I had tested the tilt of that hat at a dozen different angles; I had nearly broken my neck in efforts to see just how the coat-tails flared in the back. With a chart as help, a card stuck in the side of the mirror, I had practised tying a scarf in Ascot style until my staring eyes watered and my fingers ached. Then I had walked back and forth, trying to get the hang of a cane.

Again I suggest that this may sound queer. But it was only another manifestation of that cheap streak in me, so I reckon. I was not modeling my appearance on the looks of any real gentleman I had ever seen; I had not bought that garb in order to appear at church or to climb into better society. But from the time I was ten years old I had nursed one special, hungry, despairing ambition. At the county fair I saw “Diamond Dick” Shrady marshaling his painted beauties in front of his tent, and, according to my notion, his rig-out was apparel which shaded even the robes of royalty. I could not conceive higher height of happiness than to own and wear for “every day” a suit like that.
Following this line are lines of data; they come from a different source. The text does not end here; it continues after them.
(** The subscript read as [node::operator[]] of the root node, with the
    rank descent of [node_index_by_rank]. *)
Definition iterator_deref_by_rank (fuel : nat) (it : iterator) : Mn node :=
  match it_root it with
  | Some r => node_index_by_rank fuel r (it_index it)
  | None => fail NullDeref
  end.

(** [class const_iterator]: the same members and bodies. *)
Record const_iterator := mk_const_iterator {
  cit_index : N;
  cit_root : ptr;
}.

Definition const_iterator_ctor (n : ptr) (index : N) : const_iterator :=
  {| cit_index := index; cit_root := n |}.
Definition const_iterator_incr (it : const_iterator) : const_iterator :=
  {| cit_index := size_t_succ (cit_index it); cit_root := cit_root it |}.
Definition const_iterator_decr (it : const_iterator) : const_iterator :=
  {| cit_index := size_t_pred (cit_index it); cit_root := cit_root it |}.
(** [operator++(int)] and [operator--(int)] of [const_iterator]; [tmp] is
    made by the implicit copy constructor. *)
Definition const_iterator_post_incr (it : const_iterator)
    : const_iterator * const_iterator :=
  let tmp := it in
  let it := const_iterator_incr it in
  (tmp, it).
Definition const_iterator_post_decr (it : const_iterator)
    : const_iterator * const_iterator :=
  let tmp := it in
  let it := const_iterator_decr it in
  (tmp, it).
Definition const_iterator_eq (lhs rhs : const_iterator) : bool :=
  cit_index lhs =? cit_index rhs.
Definition const_iterator_ne (lhs rhs : const_iterator) : bool :=
  negb (cit_index lhs =? cit_index rhs).
Definition const_iterator_deref (it : const_iterator) : Mn node :=
  do p <- ptr_offset (cit_root it) (cit_index it) ;; deref p.
Definition const_iterator_arrow (it : const_iterator) : Mn ptr :=
  ptr_offset (cit_root it) (cit_index it).
Definition const_iterator_deref_by_rank (fuel : nat) (it : const_iterator) : Mn node :=
  match cit_root it with
  | Some r => node_index_by_rank fuel r (cit_index it)
  | None => fail NullDeref
  end.

(** [class value_compare]. *)
Record value_compare := mk_value_compare {
  vc_comp : Key → Key → bool;      (* comp *)
}.
(** [value_compare(Compare c) : comp(c) {}]. *)
Definition value_compare_ctor (c : Key → Key → bool) : value_compare :=
  {| vc_comp := c |}.
(** [value_compare::operator()]: [return comp(x.first, y.first);]. *)
Definition value_compare_call (vc : value_compare) (x y : value) : bool :=
  vc_comp vc (fst x) (fst y).

(** [class map]: its only data member is [node_ptr _root]. *)
Record map := mk_map {
  map_root : ptr;                   (* _root *)
}.

(** [explicit map(const Compare&, const Allocator&) {}]. *)
Definition map_ctor : map := {| map_root := None |}.

(** [size()]: [return _root ? _root->_n : 0;]. *)
Definition size (m : map) : Mn N :=
  match map_root m with
  | Some a => do nd <- read a ;; ret (_n nd)
  | None => ret 0
  end.

(** [empty()]: [return size() == 0;]. *)
Definition empty (m : map) : Mn bool :=
  do n <- size m ;; ret (n =? 0).

(** [max_size()]. *)
Definition max_size (m : map) : N := size_t_modulus - 1.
Consider the lily—as I considered “Diamond Dick”! Then consider me as I stood in front of that tent!

I had on brogan shoes which I had fresh-tallowed for the day. My stockings were home-knit and bulged out in folds over the tops of my shoes. But I was not so keenly self-conscious of my footwear as of the rest of my outfit, because Levant boys wore brogans quite commonly. My trousers were my special sore point, for even in Levant they had been ridiculed. In the first place, the cloth was a glazy, stiff stuff; in the second place, my good mother did not understand how to cut out a boy’s pants. There was just as much fullness in the front as in the seat. I kept denting in that fullness with my fists when I was unobserved. I found that by stooping quite a bit when I walked or stood I was able to keep the fullness caved in and less noticeable. It was a wonder I did not become permanently humpbacked while I was wearing out those pants. The legs of them were like twin stovepipes, and almost as unyielding. They crackled at the knees when I sat down. Add to those items of attire a hickory shirt, for which I had made a false bosom out of a shingle painted white, a paper collar, and a butterfly bow made of a gingham rag, a hard hat which was a paternal hand-me-down; they called them “dips.” It was a good name. The hat was exactly the shape of the bowl of a table-spoon.
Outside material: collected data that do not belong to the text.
(** ** Invariants of the two explorations *)

Section invariants.
Variables (g : dict deps) (rank : string → nat).

(** A node whose depth is set has the depth of the specification, and
    the depths of its parents are set. *)
Definition depth_inv (st : depths) : Prop :=
  ∀ k ps, dict_get g k = Some ps →
    (st k = -1 ∨ 0 ≤ st k)%Z ∧
    ((0 ≤ st k)%Z → st k = depth_of st ps ∧ Forall (λ p, 0 ≤ st p)%Z (default [] ps)).

(** Depths that are set are not touched again. *)
Definition memo (st st' : depths) : Prop := ∀ k, (0 ≤ st k)%Z → st' k = st k.

(** What a call of [_explore] on the node [k] achieves from the store [st]. *)
Definition explore_post (k : string) (st : depths) (r : exc (Z * depths)) : Prop :=
  ∃ d st', r = Ok (d, st') ∧ depth_inv st' ∧ st' k = d ∧ (0 ≤ d)%Z ∧
    memo st st' ∧ (∀ k', st' k' ≠ st k' → rank k' ≤ rank k).

(** [p] is declared as a dependency by some producer. *)
Definition declared (p : string) : Prop := ∃ k ps, (k, Some ps) ∈ g ∧ p ∈ ps.

(** The failures of resolution that the structure of the collection
    causes: the recursion limit is exceeded, or the lookup of a declared
    name that is not a key fails. *)
Definition structural (e : exn) : Prop :=
  e = RecursionError ∨ ∃ p, e = KeyError p ∧ (p ∉ keys g) ∧ declared p.

(** The parents of a node whose depth is set are keys. *)
Definition closed_inv (st : depths) : Prop :=
  ∀ k ps, dict_get g k = Some ps → (0 ≤ st k)%Z →
    Forall (λ p, p ∈ keys g) (default [] ps).

(** Depths that are set stay set. *)
Definition grows (st st' : depths) : Prop := ∀ k, (0 ≤ st k)%Z → (0 ≤ st' k)%Z.

(** What a call of the [_explore] of [_depth] on [v] comes to, on any
    collection. *)
Definition explore_outcome (v : _Node) (st : depths) (r : exc (Z * depths)) : Prop :=
  match r with
  | Ok (_, st') => closed_inv st' ∧ grows st st' ∧ (0 ≤ st' (name v))%Z
  | Raise e => structural e
  end.

(** The names emitted so far are exactly the visited nodes, each once. *)
Definition pack_inv (s : state) : Prop :=
  NoDup (result s).*1 ∧
  (∀ k, k ∈ (result s).*1 → k ∈ keys g ∧ (depth s k < 0)%Z) ∧
  (∀ k, k ∈ keys g → (depth s k < 0)%Z → k ∈ (result s).*1).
As I leaned back and gaped up at that gorgeous stranger on the platform, straightening myself and letting my forward fullness swell as it would, there was born in me that unconquerable hankering—wild desire to be dressed like that—sometime! To say to myself—sometime—“Now I am dressed right! Everything about me is just as it should be!”
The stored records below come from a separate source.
(** X6.  For a status code from 100 up to, not including, 400 that has a
    reason phrase, [createError(c)] and [createError(c, message)] log one
    deprecation warning and build a generic [Error], no [HttpError]: its
    [status] and [statusCode] are [c], its [expose] is [true], its [name] is
    the inherited [Error], and its [message] is the given string, or the
    reason phrase when no message was given or the empty string was. *)
Theorem createError_below_400_builds_generic_error
    (c : Z) (phrase : string) (message : option string) (st : state) :
  (100 ≤ c < 400)%Z →
  statuses !! c = Some phrase →
  phrase ≠ EmptyString →
  (message = None → errorPool st !! pretty c = None) →
  let arguments :=
    VNumber (Int c) :: match message with Some m => [VString m] | None => [] end in
  let r := VObject (S (length (heap st))) in
  ∃ st',
    createError arguments st = Return st' r
    ∧ deprecations st' = deprecations st ++ [non_error_warning]
    ∧ instanceof_Error st' r = true
    ∧ instanceof_HttpError st' r = false
    ∧ read st' r "status" = VNumber (Int c)
    ∧ read st' r "statusCode" = VNumber (Int c)
    ∧ read st' r "expose" = VBoolean true
    ∧ read st' r "name" = VString "Error"
    ∧ read st' r "message" =
      VString match message with
              | Some m => if String.eqb m EmptyString then phrase else m
              | None => phrase
              end
    ∧ isHttpError st' r = true.
Proof.
  intros Hc Hphrase Hne Hpool arguments r. subst arguments r.
  rewrite createError_scan.
  set (st1 := (alloc (Object ObjectPrototype [] NoStack) st).1).
  set (msg := match message with Some m => VString m | None => VUndefined end).
  assert (scan st1 0
            (VNumber (Int c) :: match message with Some m => [VString m] | None => [] end)
            (start (length (heap st)))
          = inr (Locals VUndefined msg (VNumber (Int c)) (VObject (length (heap st)))))
    as -> by (subst msg; by destruct message).
  cbn [a_status].
  assert (statuses_message (Int c) = VString phrase) as Hmsg.
  { unfold statuses_message. by rewrite Hphrase. }
  assert (truthy (VString phrase) = true) as Htruthy.
  { cbn [truthy]. apply eqb_false_ne in Hne. by rewrite Hne. }
  assert (resolve_status (VNumber (Int c)) = Int c) as ->.
  { unfold resolve_status. by rewrite Hmsg, Htruthy. }
  assert (warn_non_error (VNumber (Int c)) st1 = deprecate non_error_warning st1) as ->.
  { unfold warn_non_error, less_than. by rewrite bool_decide_eq_true_2 by lia. }
  unfold build. cbn [a_err a_msg a_props truthy negb andb].
  assert (keys (deprecate non_error_warning st1) (VObject (length (heap st))) = [])
    as Hkeys.
  { unfold keys, deref, deprecate. subst st1. unfold alloc. cbn [heap fst].
    by rewrite lookup_app_r, Nat.sub_diag. }
  rewrite Hkeys.
  assert ((if negb (negb (strict_eq msg VUndefined)) && negb false
           then fast_path (Int c) (deprecate non_error_warning st1) else None) = None)
    as ->.
  { subst msg. destruct message as [m|]; [done|]. cbn [strict_eq negb andb].
    unfold fast_path, deprecate. subst st1. unfold alloc.
    cbn [fst errorPool number_to_String]. by rewrite Hpool. }
  unfold slow_path. rewrite resolve_constructor_other_class by done.
  cbn [a_err a_msg a_props truthy negb]. rewrite Hmsg.
  unfold new_Error, alloc. cbn [fst snd heap errorPool captures deprecations deprecate].
  rewrite captureStackTrace_snoc.
  set (h := heap st1). subst st1. cbn [alloc fst errorPool captures deprecations].
  rewrite stamp_snoc.
  set (o := assign "status" _ _). set (st2 := State (h ++ [o]) _ _ _).
  assert (length h = S (length (heap st))) as Hlen
    by (subst h; rewrite heap_alloc, length_app; simpl; lia).
  assert (copy_props (VObject (length (heap st))) (VObject (length h)) st2 = st2) as ->.
  { unfold copy_props, keys, deref. subst st2 h. cbn [heap].
    rewrite heap_alloc, <- app_assoc. by rewrite lookup_app_r, Nat.sub_diag. }
  rewrite <- Hlen.
  assert (deref st2 (VObject (length h)) = Some o) as Ho by apply deref_snoc.
  exists st2.
  unfold isHttpError, instanceof_HttpError, instanceof_Error, read. rewrite Ho.
  assert (less_than (Int c) 500 = true) as Hlt
    by (unfold less_than; by rewrite bool_decide_eq_true_2 by lia).
  subst o msg. rewrite Hlt.
  destruct message as [m|]; [destruct (String.eqb m EmptyString) eqn:Em|].
  - unfold logical_or. cbn [truthy]. rewrite Em. cbn [negb].
    split_and!; try done. cbn. by rewrite bool_decide_eq_true_2.
  - unfold logical_or. cbn [truthy]. rewrite Em. cbn [negb].
    split_and!; try done. cbn. by rewrite bool_decide_eq_true_2.
  - split_and!; try done. cbn. by rewrite bool_decide_eq_true_2.
Qed.

(** X7.  [createError(err)] and [createError(n, err)] on a generic [Error]
    (one whose prototype is [Error.prototype]) return that very object, not a
    copy, and build nothing: no stack is captured and its own [stack] and
    [message] stay as they were, the pool is not touched.  The object is
    stamped with the status [err.status || err.statusCode || n] (500 in place
    of [n] when no number leads), passed through the fallback of lines 96-99:
    [status] and [statusCode] become that status, [expose] whether it is
    below 500.  An error with neither [status] nor [statusCode] and no leading
    number gets 500 and is not exposed. *)
Theorem createError_adopts_generic_error
    (leading : option number) (st : state) (e : loc) (o : object) :
  heap st !! e = Some o →
  o_proto o = ErrorPrototype →
  let arguments :=
    match leading with Some n => [VNumber n; VObject e] | None => [VObject e] end in
  let status :=
    resolve_status
      (logical_or (logical_or (get o "status") (get o "statusCode"))
         (VNumber (default (Int 500) leading))) in
  ∃ st',
    createError arguments st = Return st' (VObject e)
    ∧ read st' (VObject e) "status" = VNumber status
    ∧ read st' (VObject e) "statusCode" = VNumber status
    ∧ read st' (VObject e) "expose" = VBoolean (less_than status 500)
    ∧ read st' (VObject e) "message" = get o "message"
    ∧ stack_at st' e = Some (o_stack o)
    ∧ instanceof_HttpError st' (VObject e) = false
    ∧ captures st' = captures st
    ∧ errorPool st' = errorPool st
    ∧ (leading = None → truthy (get o "status") = false →
       truthy (get o "statusCode") = false → status = Int 500).
Proof.
  intros He Hproto arguments status.
  set (st1 := (alloc (Object ObjectPrototype [] NoStack) st).1).
  assert (heap st1 !! e = Some o) as He1.
  { subst st1. rewrite heap_alloc. by apply lookup_app_l_Some. }
  assert (instanceof_Error st1 (VObject e) = true) as HiE.
  { unfold instanceof_Error, deref, is_Error. by rewrite He1, Hproto. }
  set (sv := logical_or (logical_or (get o "status") (get o "statusCode"))
               (VNumber (default (Int 500) leading))).
  assert (scan st1 0 arguments (start (length (heap st)))
          = inr (Locals (VObject e) VUndefined sv (VObject (length (heap st))))) as Hscan.
  { subst arguments sv. destruct leading as [n|]; cbn [scan typeof].
    - simpl (String.eqb "number" "object" && _).
      cbn [andb String.eqb Ascii.eqb Bool.eqb bool_decide decide_rel].
      rewrite HiE. cbn [andb a_err a_msg a_props a_status].
      unfold read, deref. by rewrite He1.
    - cbn [andb String.eqb Ascii.eqb Bool.eqb]. rewrite HiE.
      cbn [andb a_err a_msg a_props a_status start].
      unfold read, deref. by rewrite He1. }
  rewrite createError_scan. fold st1. rewrite Hscan. cbn [a_status].
  change (resolve_status sv) with status.
  set (st2 := warn_non_error sv st1).
  assert (heap st2 = heap st1) as Hheap by apply heap_warn_non_error.
  unfold build. cbn [a_err a_msg a_props truthy negb andb].
  unfold slow_path. cbn [a_err a_msg a_props truthy negb].
  assert (deref st2 (VObject e) = Some o) as He2.
  { unfold deref. by rewrite Hheap. }
  assert (match resolve_constructor status with
          | Some C =>
              negb (instanceof st2 (VObject e) C)
              || negb (strict_eq (read st2 (VObject e) "status") (VNumber status))
          | None => true
          end = true) as ->.
  { destruct (resolve_constructor status) as [C|]; [|done].
    unfold instanceof. rewrite He2, Hproto.
    by rewrite bool_decide_eq_false_2. }
  set (st3 := stamp (VObject e) status st2).
  assert (copy_props (VObject (length (heap st))) (VObject e) st3 = st3) as ->.
  { unfold copy_props, keys.
    assert (deref st3 (VObject (length (heap st)))
            = Some (Object ObjectPrototype [] NoStack)) as ->; [|done].
    subst st3. rewrite stamp_deref_other.
    2:{ intros [= ->]. apply lookup_lt_Some in He. lia. }
    unfold deref. rewrite Hheap. subst st1. rewrite heap_alloc.
    by rewrite lookup_app_r, Nat.sub_diag. }
  destruct (stamp_reads (VObject e) status st2 o He2) as (Hs1 & Hs2 & Hs3 & o' & Ho' & Hp').
  exists st3. split_and!; try done.
  - subst st3. unfold stamp, read. rewrite !deref_modify_eq, He2.
    cbn [fmap option_fmap option_map]. by rewrite !get_assign_ne.
  - subst st3. unfold stack_at.
    change (o_stack <$> deref (stamp (VObject e) status st2) (VObject e)
            = Some (o_stack o)).
    unfold stamp. rewrite !deref_modify_eq, He2. done.
  - unfold instanceof_HttpError, is_HttpError. fold st3 in Ho'.
    by rewrite Ho', Hp', Hproto.
  - subst st3. rewrite stamp_captures. subst st2.
    unfold warn_non_error. destruct sv as [| | |n| | | | |]; try done.
    by destruct (_ || _).
  - subst st3. rewrite stamp_errorPool. subst st2.
    by rewrite warn_non_error_errorPool.
  - intros -> H1 H2. subst status. unfold logical_or. rewrite H1, H2.
    cbn [default]. apply resolve_status_inside. lia.
Qed.

End GenericError.

(** ** Several messages, several bags *)

(** The argument loop from a position past the first does not look at the
    position any more, and what it accepts there it accepts one place
    earlier. *)
Lemma scan_one_place_earlier st args : ∀ i a r,
  scan st (S i) args a = inr r → scan st i args a = inr r.
Proof.
  induction args as [|arg rest IH]; intros i a r Hscan; [done|].
  cbn [scan] in *.
  destruct (String.eqb (typeof arg) "object" && instanceof_Error st arg); [by apply IH|].
  rewrite (bool_decide_eq_false_2 (S i = 0)) in Hscan by lia.
  rewrite andb_false_r in Hscan.
  destruct (String.eqb (typeof arg) "number") eqn:E.
  { apply String.eqb_eq in E. by rewrite E in Hscan. }
  cbn [andb].
  destruct (String.eqb (typeof arg) "string"); [by apply IH|].
  destruct (String.eqb (typeof arg) "object"); [by apply IH|done].
Qed.

Lemma scan_app st l1 : ∀ l2 i a,
  scan st i (l1 ++ l2) a =
  match scan st i l1 a with
  | inl message => inl message
  | inr a1 => scan st (i + length l1) l2 a1
  end.
Proof.
  induction l1 as [|arg rest IH]; intros l2 i a.
  { simpl. by rewrite Nat.add_0_r. }
  cbn [scan app length]. replace (i + S (length rest)) with (S i + length rest) by lia.
  destruct (String.eqb (typeof arg) "object" && instanceof_Error st arg); [apply IH|].
  destruct (String.eqb (typeof arg) "number" && bool_decide (i = 0)); [apply IH|].
  destruct (String.eqb (typeof arg) "string"); [apply IH|].
  destruct (String.eqb (typeof arg) "object"); [apply IH|done].
Qed.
To base my ideas on the outfit “Diamond Dick” wore was probably evidence of the cheap streak in me, I say, but when you consider me as I stood there, and then consider the lily, is there not some excuse?

I confess with some shame that during my hiding in the city, while I was tucked away in that boarding-house room, my chief regret was not that I was out of a job, was not that I had battered the face of my employer, but was because I could not go out and swell around the streets and the amusement places wearing that suit and looking that picture of myself which had been the ideal that lulled me to sleep every night during my boyhood.

I was having some of those dreams while I sat there and gazed up at the ceiling. At last a big dream had come true. I owned that suit and I knew I looked mighty well in it. I had put in a good many hours in front of the looking-glass making sure of that fact. But now that I owned it I was getting none of the thrills and but little of the satisfaction I had looked forward to. Realized ambitions in my case—and probably it’s true in most cases—have always seemed to have a lot of discomforting tag-ends tied to them. I was practically a prisoner in a dingy room, I could not go out and sport around in my new regalia, and Jodrey Vose, who had undertaken to make a man of me, was sitting across the table, scowling at me with a great deal of disfavor.

“Have you taken up drinking along with the rest, young Sidney?”